The illustrated wireline conveyance 144 provides power and support for the tool, as well as enabling communication between data processors 148A-N on the surface. In some examples, wireline conveyance 144 can include electrical and/or fiber optic cabling for carrying out communications. The wireline conveyance 144 is sufficiently strong and flexible to tether the tool body 146 through the wellbore 116, while also permitting communication through the wireline conveyance 144 to one or more of the processors 148A-N, which can include local and/or remote processors. The processors 148A-N can be integrated as part of an applicable computing system, such as the computing device architectures described herein. Moreover, power can be supplied via wireline conveyance 144 to meet power requirements of the tool. For slickline or coiled tubing configurations, power can be supplied downhole with a battery or via a downhole generator.

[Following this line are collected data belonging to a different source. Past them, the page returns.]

(** X17.  The search input is never filled with nothing.  Whatever the
    action and the page, every fill of the search input that a run of
    [executeAction] makes, also in its retry, carries a non-empty value
    ("pizza" when the action has none); only inputs other than the search
    input can be filled with the empty string. *)
Theorem search_fill_never_empty (a : Action) (page : Page) (tr : list Call) :
  exists ext,
    (executeAction a page tr).2 = (tr ++ ext)%list /\
    forallb valued ext = true.
Proof.
  revert page tr. change (adds valued (executeAction a)).
  unfold executeAction.
  destruct (normalize a) as [[[s k] a']|message]; [|apply adds_throw].
  assert (adds valued checkboxes) as Hboxes.
  { unfold checkboxes. cbn [tryCheckboxes]. valued_steps. }
  apply adds_try_catch.
  - destruct (s =? SEARCH)%string eqn:Hs.
    + destruct (_ && _).
      { unfold searchPressEnter, networkidle_and_press. valued_steps. }
      destruct (k =? "fill")%string eqn:Hk.
      { unfold searchFill. valued_steps. }
      unfold afterSearch, generic. rewrite Hk.
      destruct (checkboxLike a'); [done|]. valued_steps.
    + unfold afterSearch, generic.
      destruct (checkboxLike a'); [done|]. valued_steps.
  - intros msg. unfold recover, networkidle_and_press. valued_steps.
Qed.

End ExecFacts.

(** ** Properties of the rewriting of the assistant's answer *)
Module AssistantFacts.
Import Js Assistant.
Lemma iloc_prev {A} (l : list A) (a b : A) : iloc (l ++ [a; b]) (-2) = Ret a.
Proof.
  unfold iloc. rewrite length_app. simpl List.length.
  replace (-2 <? 0)%Z with true by reflexivity.
  replace (-2 + Z.of_nat (List.length l + 2))%Z with (Z.of_nat (List.length l))
    by lia.
  replace (0 <=? Z.of_nat (List.length l))%Z with true
    by (symmetry; apply Z.leb_le; lia).
  replace (Z.of_nat (List.length l) <? Z.of_nat (List.length l + 2))%Z with true
    by (symmetry; apply Z.ltb_lt; lia).
  simpl andb. cbv iota. rewrite Nat2Z.id.
  rewrite nth_error_app2 by lia. now rewrite Nat.sub_diag.
Qed.

Lemma iloc_prev_short {A} (l : list A) :
  List.length l < 2 ->
  iloc l (-2) = Raise "single positional indexer is out-of-bounds".
Proof.
  intros Hl. unfold iloc.
  replace (-2 <? 0)%Z with true by reflexivity.
  replace (0 <=? -2 + Z.of_nat (List.length l))%Z with false
    by (symmetry; apply Z.leb_gt; lia).
  reflexivity.
Qed.

(** The current price of a fetched snapshot is the last close of its
    history, and is absent when the history is empty. *)
Lemma fetch_symbol_current_price (P s : string) (data : StockSnapshot) :
  fetch_symbol W s P = Ret data ->
  (history data = [] /\ current_price data = None)
  \/ (exists older b, history data = older ++ [b]
                      /\ current_price data = Some (Close b)).
Proof.
  unfold fetch_symbol.
  destruct (Ticker_history W s P) as [hist|e]; simpl; [|discriminate].
  destruct (Ticker_info W s) as [inf|e]; simpl; [|discriminate].
  destruct hist as [|b0 hist].
  - simpl. intros H. injection H as <-. left. split; reflexivity.
  - destruct (exists_last (l := b0 :: hist)) as [older [b Hb]]; [discriminate|].
    rewrite Hb. replace (empty (older ++ [b])) with false
      by (destruct older; reflexivity).
    simpl negb. cbv iota. rewrite map_app. simpl map. rewrite iloc_last.
    simpl. intros H. injection H as <-. right. exists older, b. split; reflexivity.
Qed.

Lemma metric_card_nothing (i : nat) (s : string) (data : StockSnapshot)
  (m : machine Agent) :
  (current_price data = None
   \/ exists p, current_price data = Some p /\ truthy p = false) ->
  run (metric_card i s data) m = (Ret tt, m).
Proof.
  unfold run, metric_card. intros [->|[p [-> Hp]]]; [reflexivity|].
  now rewrite Hp.
Qed.

Lemma metric_card_price_only (i : nat) (s : string) (data : StockSnapshot)
  (p : num) (m : machine Agent) :
  current_price data = Some p -> truthy p = true ->
  List.length (history data) < 2 ->
  run (metric_card i s data) m
  = (Ret tt, with_page m [st_metric_ i s [Lit "$"; Fixed false 2 p] None]).
Proof.
  intros Hc Hp Hl. unfold run, metric_card. rewrite Hc, Hp.
  unfold try_except, bind, call.
  rewrite iloc_prev_short by now rewrite length_map.
  reflexivity.
Qed.

Lemma metric_card_with_change (i : nat) (s : string) (data : StockSnapshot)
  (p : num) (older : DataFrame) (a b : bar) (m : machine Agent) :
  current_price data = Some p -> truthy p = true ->
  history data = older ++ [a; b] ->
  run (metric_card i s data) m
  = (Ret tt,
     with_page m
       [st_metric_ i s [Lit "$"; Fixed false 2 p]
          (Some [Fixed true 2 (fsub p (Close a)); Lit " (";
                 Fixed true 1 (fmul (fdiv (fsub p (Close a)) (Close a))
                                    (of_int 100));
                 Lit "%)"])]).
Proof.
  intros Hc Hp Hh. unfold run, metric_card. rewrite Hc, Hp, Hh.
  unfold try_except, bind, call.
  rewrite map_app. simpl map. rewrite iloc_prev.
  reflexivity.
Qed.

(** C5, as amended.  For a fetched symbol whose last close is truthy: with
    one point in its history the card shows the price alone, to two
    decimals; with two or more points it shows the price and a change made
    of the last close minus the one before it, to two decimals, and of
    that difference divided by the close before it, times 100, to one
    decimal. *)
Theorem metric_card_day_change (P s : string) (data : StockSnapshot)
  (older : DataFrame) (b : bar) (i : nat) (m : machine Agent) :
  fetch_symbol W s P = Ret data ->
  history data = older ++ [b] ->
  truthy (Close b) = true ->
  (older = [] ->
   run (metric_card i s data) m
   = (Ret tt,
      with_page m [st_metric_ i s [Lit "$"; Fixed false 2 (Close b)] None]))
  /\ (forall older' a, older = older' ++ [a] ->
      run (metric_card i s data) m
      = (Ret tt,
         with_page m
           [st_metric_ i s [Lit "$"; Fixed false 2 (Close b)]
              (Some [Fixed true 2 (fsub (Close b) (Close a)); Lit " (";
                     Fixed true 1
                       (fmul (fdiv (fsub (Close b) (Close a)) (Close a))
                             (of_int 100));
                     Lit "%)"])])).
Proof.
  intros Hf Hh Ht.
  assert (Hc : current_price data = Some (Close b)).
  { destruct (fetch_symbol_current_price P s Hf) as [[He _]|[o [b' [Hh' Hc]]]].
    - rewrite He in Hh. destruct older; discriminate.
    - rewrite Hh in Hh'. apply app_inj_tail in Hh'. destruct Hh' as [_ <-].
      exact Hc. }
  split.
  - intros ->. apply metric_card_price_only; [exact Hc | exact Ht|].
    rewrite Hh. simpl. lia.
  - intros older' a ->. eapply metric_card_with_change; [exact Hc | exact Ht|].
    rewrite Hh, <- app_assoc. reflexivity.
Qed.

(** C10.  A card is rendered only when the current price is truthy: for a
    fetched symbol whose history is empty (no current price) or whose last
    close is exactly 0, the card block puts nothing on the page, not even
    the price alone; and whenever the block changes anything, the current
    price is present and truthy. *)
Theorem metric_card_needs_truthy_price (P s : string) (data : StockSnapshot)
  (i : nat) (m : machine Agent) :
  fetch_symbol W s P = Ret data ->
  ((history data = []
    \/ exists older b, history data = older ++ [b] /\ Close b = of_int 0) ->
   run (metric_card i s data) m = (Ret tt, m))
  /\ (run (metric_card i s data) m <> (Ret tt, m) ->
      exists p, current_price data = Some p /\ truthy p = true).
Proof.
  intros Hf. split.
  - intros Hcase. apply metric_card_nothing.
    destruct (fetch_symbol_current_price P s Hf) as [[He Hc]|[o [b' [Hh' Hc]]]].
    + now left.
    + destruct Hcase as [He|[older [b [Hh Hz]]]].
      * rewrite He in Hh'. destruct o; discriminate.
      * rewrite Hh in Hh'. apply app_inj_tail in Hh'. destruct Hh' as [_ <-].
        right. exists (Close b). split; [exact Hc|].
        rewrite Hz. apply truthy_zero.
  - intros Hrun. destruct (current_price data) as [p|] eqn:Hc.
    + destruct (truthy p) eqn:Hp.
      * exists p. split; [reflexivity | exact Hp].
      * exfalso. apply Hrun. apply metric_card_nothing. right. now exists p.
    + exfalso. apply Hrun. apply metric_card_nothing. now left.
Qed.

End Metrics.

(** ** The agent: initialisation and analysis runs *)
Section Analysis.

Context {num : Type} {F : Float64 num}.
Variable Agent : Type.
Variable W : @world num Agent.

Import Py Spec.

(** The [try] block: on an agent failure nothing was written but one clock
    reading; on success the record is appended after the results. *)
Lemma run_analysis_run (a : Agent) (sel : list string) (q : string)
  (m : machine Agent) :
  run (run_analysis W a sel q) m
  = match Agent_run W a q with
    | Ret content =>
        (Ret tt,
         {| session :=
              {| agent := agent (session m);
                 analysis_history :=
                   analysis_history (session m)
                   ++ [analysis_record W m sel q content] |};
            page :=
              page m
              ++ [st_markdown_ ("<div class=" ++ dquote ++ "analysis-section"
                                  ++ dquote ++ ">");
                  st_markdown_ "### 📋 Analysis Results";
                  st_markdown_ content;
                  st_markdown_ "</div>";
                  st_success_
                    [Lit "✅ Analysis completed in ";
                     Fixed false 2 (fsub (time_at W (S (clock m)))
                                         (time_at W (clock m)));
                     Lit " seconds"]];
            clock := S (S (clock m)) |})
    | Raise e =>
        (Raise e,
         {| session := session m; page := page m; clock := S (clock m) |})
    end.
Proof.
  unfold run, run_analysis, bind, time_time, call, st_markdown, st_success,
    history_append, datetime_now, emit, analysis_record.
  destruct (Agent_run W a q) as [content|e]; [|reflexivity].
  cbn [session page clock agent analysis_history].
  repeat rewrite <- app_assoc. reflexivity.
Qed.

Lemma analysis_section_pressed (a : Agent) (sel : list string)
  (mode : analysis_mode) (cq : string) (m : machine Agent) :
  agent (session m) = Some a ->
  sel <> [] ->
  run (analysis_section W sel mode cq true) m
  = try_except
      (run_analysis W a sel (compose_query mode sel cq))
      (fun e =>
         bind (st_error ("❌ Analysis failed: " ++ e))
              (fun _ => st_info "💡 Try reinitializing the agent or check your query."))
      (with_page m [run_button]).
Proof.
  intros Ha Hsel. destruct sel as [|t sel]; [congruence|].
  unfold run, analysis_section, bind at 1, get_agent. rewrite Ha.
  reflexivity.
Qed.

Lemma analysis_section_no_agent (sel : list string) (mode : analysis_mode)
  (cq : string) (clicked : bool) (m : machine Agent) :
  agent (session m) = None ->
  run (analysis_section W sel mode cq clicked) m
  = (Ret tt,
     with_page m
       [st_warning_ "⚠️ Please initialize the AI Agent in the sidebar first."]).
Proof.
  intros Ha. unfold run, analysis_section, bind, get_agent. rewrite Ha.
  reflexivity.
Qed.

Lemma analysis_section_answered (a : Agent) (sel : list string)
  (mode : analysis_mode) (cq content : string) (m : machine Agent) :
  agent (session m) = Some a ->
  sel <> [] ->
  Agent_run W a (compose_query mode sel cq) = Ret content ->
  fst (run (analysis_section W sel mode cq true) m) = Ret tt
  /\ session (snd (run (analysis_section W sel mode cq true) m))
     = {| agent := Some a;
          analysis_history :=
            analysis_history (session m)
            ++ [analysis_record W m sel (compose_query mode sel cq) content] |}.
Proof.
  intros Ha Hsel Hq. rewrite (@analysis_section_pressed a sel mode cq m Ha Hsel).
  unfold try_except.
  pose proof (run_analysis_run a sel (compose_query mode sel cq)
                (with_page m [run_button])) as Hrun.
  unfold run in Hrun. rewrite Hrun, Hq. simpl. rewrite Ha.
  split; reflexivity.
Qed.

Lemma analysis_section_failed (a : Agent) (sel : list string)
  (mode : analysis_mode) (cq : string) (e : exn) (m : machine Agent) :
  agent (session m) = Some a ->
  sel <> [] ->
  Agent_run W a (compose_query mode sel cq) = Raise e ->
  run (analysis_section W sel mode cq true) m
  = (Ret tt,
     {| session := session m;
        page := page m
                ++ [run_button;
                    st_error_ ("❌ Analysis failed: " ++ e);
                    st_info_ "💡 Try reinitializing the agent or check your query."];
        clock := S (clock m) |}).
Proof.
  intros Ha Hsel Hq. rewrite (@analysis_section_pressed a sel mode cq m Ha Hsel).
  unfold try_except.
  pose proof (run_analysis_run a sel (compose_query mode sel cq)
                (with_page m [run_button])) as Hrun.
  unfold run in Hrun. rewrite Hrun, Hq.
  unfold bind, st_error, st_info, emit, with_page. simpl.
  repeat rewrite <- app_assoc. reflexivity.
Qed.

(** C2.  With an agent present and a non-empty selection, a press of Run
    Analysis never raises and is all-or-nothing on the history: when the
    agent call raises, the error is shown and the session (agent and
    history) is exactly what it was; when the call returns, the history
    grows by exactly one record, which holds the selection, the prompt, the
    response text and the difference of the two clock readings taken
    around the call, to two decimals. *)
Theorem analysis_run_atomic (a : Agent) (sel : list string)
  (mode : analysis_mode) (cq : string) (m : machine Agent) :
  agent (session m) = Some a ->
  sel <> [] ->
  fst (run (analysis_section W sel mode cq true) m) = Ret tt
  /\ match Agent_run W a (compose_query mode sel cq) with
     | Raise e =>
         session (snd (run (analysis_section W sel mode cq true) m)) = session m
         /\ In (st_error_ ("❌ Analysis failed: " ++ e))
               (page (snd (run (analysis_section W sel mode cq true) m)))
     | Ret content =>
         agent (session (snd (run (analysis_section W sel mode cq true) m)))
         = Some a
         /\ analysis_history
              (session (snd (run (analysis_section W sel mode cq true) m)))
            = analysis_history (session m)
              ++ [{| timestamp := now_at W (S (S (clock m)));
                     stocks := sel;
                     query := compose_query mode sel cq;
                     response := content;
                     duration :=
                       [Fixed false 2 (fsub (time_at W (S (clock m)))
                                            (time_at W (clock m)));
                        Lit "s"] |}]
     end.
Proof.
  intros Ha Hsel.
  destruct (Agent_run W a (compose_query mode sel cq)) as [content|e] eqn:Hq.
  - destruct (@analysis_section_answered a sel mode cq content m Ha Hsel Hq)
      as [Hr Hs].
    split; [exact Hr|]. rewrite Hs. split; reflexivity.
  - rewrite (@analysis_section_failed a sel mode cq e m Ha Hsel Hq). simpl.
    split; [reflexivity|]. split; [reflexivity|].
    apply in_or_app. right. right. now left.
Qed.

FIG. 2 illustrates a wellbore tool that emits acoustic waves as it moves along a wellbore. FIG. 2 includes wellbore tool 210 that emits acoustic waves 230 at different moments in time. These emissions or transmission of acoustic waves may be performed at collection points (P1, P2, and P3). As tool 210 moves down a wellbore (e.g., in a casing or tube) along vector 220, it may transmit pulses of acoustic energy (acoustic waves) 230 towards features of the wellbore. For example, acoustic waves 230 may be transmitted toward an inner portion of a wellbore casing, maybe transmitted toward a tube deployed in the wellbore, or may be transmitted toward some other structure of the wellbore (e.g., a valve or a collar that couples two pieces of the wellbore casing together). In certain instances, these acoustic waves may be transmitted at one or more selected frequencies or frequency range (e.g., one or more frequencies in the ultrasonic range of frequencies).

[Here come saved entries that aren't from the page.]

Lemma fetcher_stops_at_budget_witness :
  get_github_repo_popularity Urllib.urlparse decimal_int four_urls 2
    (world_of four_exchanges)
  = ([("https://github.com/rocq-prover/rocq",
       mkRepoRecord (JInt 5) (JInt 2) (JInt 5))],
     world_after Urllib.urlparse decimal_int [] (firstn 3 four_urls)
       (world_of four_exchanges)) /\
  trailing_failures
    (firstn 3 (outcomes Urllib.urlparse decimal_int [] four_urls
                 (world_of four_exchanges))) = 2%nat.
Proof.
  destruct (fetcher_stops_at_budget Urllib.urlparse decimal_int four_urls 2
              (world_of four_exchanges)) as (_ & k & _ & _ & Hrun & _ & _).
  - lia.
  - split; reflexivity.
Defined.

(** ** The snapshot text *)

Module JsonFacts.
Import JsonText.
Local Open Scope string_scope.

Lemma append_assoc (a b c : string) : (a ++ b) ++ c = a ++ (b ++ c).
Proof. induction a as [|x a IH]; simpl; [reflexivity|now rewrite IH]. Qed.

Lemma length_append (a b : string) :
  String.length (a ++ b) = (String.length a + String.length b)%nat.
Proof. induction a as [|x a IH]; simpl; [reflexivity|now rewrite IH]. Qed.

Lemma skip_ws_spaces (n : nat) (rest : string) :
  skip_ws (spaces n ++ rest) = skip_ws rest.
Proof. induction n as [|n IH]; simpl; [reflexivity|exact IH]. Qed.

Lemma skip_ws_newline_indent (indent level : nat) (rest : string) :
  skip_ws (newline_indent indent level ++ rest) = skip_ws rest.
Proof. unfold newline_indent. simpl. apply skip_ws_spaces. Qed.

(** Reading back one escaped character. *)
Lemma scanstring_escape_char (c : ascii) (text : string) :
  scanstring (escape_char c ++ text) = prepend (str1 c) (scanstring text).
Proof.
  destruct c as [[|] [|] [|] [|] [|] [|] [|] [|]]; reflexivity.
Qed.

Once an acoustic wave 230 is transmitted by tool 210, it will travel until it impacts a surface and a portion of energy included in the acoustic wave may reflect back towards tool 210 as indicated by arrows 240. The speed at which these acoustic waves travel may correspond to the speed of sound through a fluid that surrounds tool 210. Because of this, data may be collected regarding the shape of features that acoustic waves 230 reflect off. Features 250, 260, and 270 of FIG. 2 may correspond to the shape of internal surfaces of a wellbore casing. Note that the distance separating tool 210 and feature 250 at point P1 and the distance separating tool 210 and feature 260 at point P3 both corresponds to a first distance D1. Note also that distance D2 (the distance separating tool 210 and feature 260 at point P2) is nearly twice the length of distance D1.

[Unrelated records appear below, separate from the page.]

(** * A shallow embedding of the chess rules engine
      (src/project2_17C_chessGame.cpp)

    The board is the [std::unordered_map<Position, ChessPiece*>] of the
    source: a finite map whose values are pointers, so an entry can hold the
    null pointer.  Every [ChessPiece] object is owned by at most one entry of
    the map, which lets the map store the object itself ([Some piece]) or the
    null pointer ([None]).  A run of the C++ code that dereferences a null
    pointer, lets [at] throw, or touches a deleted object is a [Crash]. *)

From Stdlib Require Import ZArith String Ascii List Bool Lia DecimalString.
From stdpp Require Import base option gmap fin_maps.
Import ListNotations.

Local Open Scope Z_scope.

(** ** Outcomes of a run *)

Inductive Fault : Type :=
| NullDereference   (* a member is read through a null [ChessPiece*] *)
| OutOfRange        (* [unordered_map::at] throws [std::out_of_range] *)
| UseAfterFree      (* a deleted [ChessPiece] is used again *)
| BadIndex.         (* [operator[]] of a [std::string] past its end *)

Inductive outcome (A : Type) : Type :=
| Ret (a : A)
| Crash (f : Fault).

Arguments Ret {A} a.
Arguments Crash {A} f.

#[global] Instance outcome_ret : MRet outcome := fun A a => Ret a.

#[global] Instance outcome_bind : MBind outcome := fun A B k x =>
  match x with
  | Ret a => k a
  | Crash f => Crash f
  end.

(** ** Squares *)

Inductive Color : Type := WHITE | BLACK.

Definition Color_eqb (a b : Color) : bool :=
  match a, b with
  | WHITE, WHITE | BLACK, BLACK => true
  | _, _ => false
  end.

(** [Position]: a [char] column and an [int] row.  The pair is ordered
    by [std::tie(column, row)]. *)
Abbreviation Position := (Z * Z)%type.

Definition column (p : Position) : Z := fst p.
Definition row (p : Position) : Z := snd p.

(** Conversion of an [int] to [char] (a signed 8-bit type here), as done by
    the constructor [Position(char c, int r)] when it is given an [int]
    such as [position.column + i].  Rows are [int]s and stay far from the
    ends of their range. *)
Definition to_char (z : Z) : Z := (z + 128) mod 256 - 128.

Definition mkPosition (c r : Z) : Position := (to_char c, r).

Definition Position_eqb (p q : Position) : bool :=
  (column p =? column q) && (row p =? row q).

Definition Position_ltb (p q : Position) : bool :=
  (column p <? column q) || ((column p =? column q) && (row p <? row q)).

(** Character constants of the source. *)
Definition ch (c : ascii) : Z := to_char (Z.of_N (N_of_ascii c)).

(** ** [std::set<Position>]: strictly increasing lists *)

Fixpoint set_insert (p : Position) (s : list Position) : list Position :=
  match s with
  | [] => [p]
  | q :: s' =>
      if Position_ltb p q then p :: q :: s'
      else if Position_eqb p q then q :: s'
      else q :: set_insert p s'
  end.

Definition set_mem (p : Position) (s : list Position) : bool :=
  existsb (Position_eqb p) s.

(** ** Pieces *)

Inductive Kind : Type := Pawn | Rook | Knight | Bishop | Queen | King.

Record ChessPiece : Type := mkPiece {
  kind : Kind;
  color : Color;
  position : Position;
  hasMoved : bool
}.

Definition setPosition (p : Position) (x : ChessPiece) : ChessPiece :=
  {| kind := kind x; color := color x; position := p; hasMoved := hasMoved x |}.
(** The landing preset.  Once the two position bytes are read, the value
    written to the preset register right after them is half the position
    they encode when that position is below 512, and 0xFF from 512 on. *)
Theorem soft_landing_preset_value junk w ret w' ra hi da rb lo db :
  let w1 := snd (sensor_fp5529_actuator_wait_busy (junk 0%nat) w) in
  addr8_read8 ixc_ops (hw w1) REG_VCM_MSB = (ra, hi, da) -> 0 <= ra ->
  addr8_read8 ixc_ops da REG_VCM_LSB = (rb, lo, db) -> 0 <= rb ->
  soft_landing_stages junk w = (ret, w') ->
  let position0 := (to_u8 hi mod 4) * 256 + to_u8 lo in
  exists r post,
    trace w' = trace w1 ++
      [EvRead8 REG_VCM_MSB ra (to_u8 hi);
       EvRead8 REG_VCM_LSB rb (to_u8 lo);
       EvWrite8 REG_PRESET
         (if position0 <? 512 then position0 / 2 else 255) r] ++ post.
Proof.
  intros w1 Ha Hra Hb Hrb H position0.
  unfold soft_landing_stages in H. unfold bind at 1 in H.
  subst w1.
  destruct (sensor_fp5529_actuator_wait_busy (junk 0%nat) w) as [x w1].
  simpl in Ha. simpl.
  unfold bind at 1, ixc_read8 at 1 in H. rewrite Ha in H.
  apply Z.ltb_ge in Hra, Hrb. rewrite Hra in H.
  unfold bind at 1, ixc_read8 at 1 in H. cbn [hw set_hw log] in H.
  rewrite Hb in H. rewrite Hrb in H. cbv zeta in H.
  rewrite preset_value in H
    by (split; apply Z.mod_pos_bound; lia).
  fold position0 in H.
  unfold bind at 1, ixc_write8 at 1 in H. cbn [hw set_hw log] in H.
  destruct (addr8_write8 ixc_ops db REG_PRESET
              (if position0 <? 512 then position0 / 2 else 255))
    as [r d] eqn:E.
  match type of H with
  | ?m ?w0 = _ =>
      assert (L : logs (fun _ => True) m) by logs_any;
      destruct (L w0) as (post & Hp & _)
  end.
  rewrite H in Hp. simpl in Hp.
  exists r, post. rewrite Hp. rewrite <- !app_assoc. reflexivity.
Qed.

End Driver.

(** * Concrete runs on the scripted bus *)

(** C3 at target 2000 with maximum 1023: refused, world untouched. *)
Lemma write_position_out_of_range_witness :
  sensor_fp5529_write_position Mock.ops Mock.POS_MAX Mock.the_client 2000
    Mock.w_idle = (- EINVAL, Mock.w_idle).
Proof.
  apply (write_position_out_of_range Mock.dev Mock.ops Mock.POS_MAX
           Mock.the_client 2000 Mock.w_idle); reflexivity.
Defined.

(** C4 on a bus where every write succeeds. *)
Lemma init_default_sequence_witness :
  exists r1 r2 r3 r4 r5,
    let plan :=
      [EvWrite8 REG_CONTROL 0x01 r1;
       EvWrite8 REG_CONTROL 0x00 r2;
       EvUsleepRange 5000 5000;
       EvWrite8 REG_CONTROL 0x02 r3;
       EvWrite8 REG_ACC_MODE 0x01 r4;
       EvWrite8 REG_ACC_TIME 0x36 r5] in
    let run :=
      sensor_fp5529_init Mock.ops Mock.PWR_ON Mock.the_client None
        Mock.w_idle in
    trace (snd run) = trace Mock.w_idle ++ until_failure plan /\
    fst run = last_code 0 (until_failure plan) /\
    actuator (snd run) = actuator Mock.w_idle.
Proof.
  apply (init_default_sequence Mock.dev Mock.ops Mock.PWR_ON Mock.the_client
           Mock.w_idle).
  reflexivity.
Defined.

Since the time it takes for acoustic energy to move from tool 210 to a wellbore surface (e.g., surfaces of features 250, 260, or 270) may be measured by measuring a round trip acoustic wave travel time. Changes in travel times of acoustic waves may be used to identify specific features of a wellbore. In instances when a mapping of such features exists, a current location of wellbore tool 210 may be identified. Such round-trip travel times may be referred to as arrival times or arrival times of primary acoustic energy reflections.

Acoustic energy may be transmitted and received by any type of acoustic transmitter, receiver, transducer, or transceiver known in the art. In an instance when such a transducer scans a section of tubing or casing, changes in an inner radius r(z) of that tubing or casing affect the arrival time of a reflected acoustic signal. Distances, including, distances D1 and D2 illustrated in FIG. 2 may be represented by the term y(z) and inner radius r(z) may be expressed by the formula r(z)=y(z)+d, where d is the transducer's offset from a center line of the tubing or casing. Here, z is the relative position of the data collecting points P1, P2, and P3. A measure of z is not necessarily an absolute position in terms of depth from the ground's surface.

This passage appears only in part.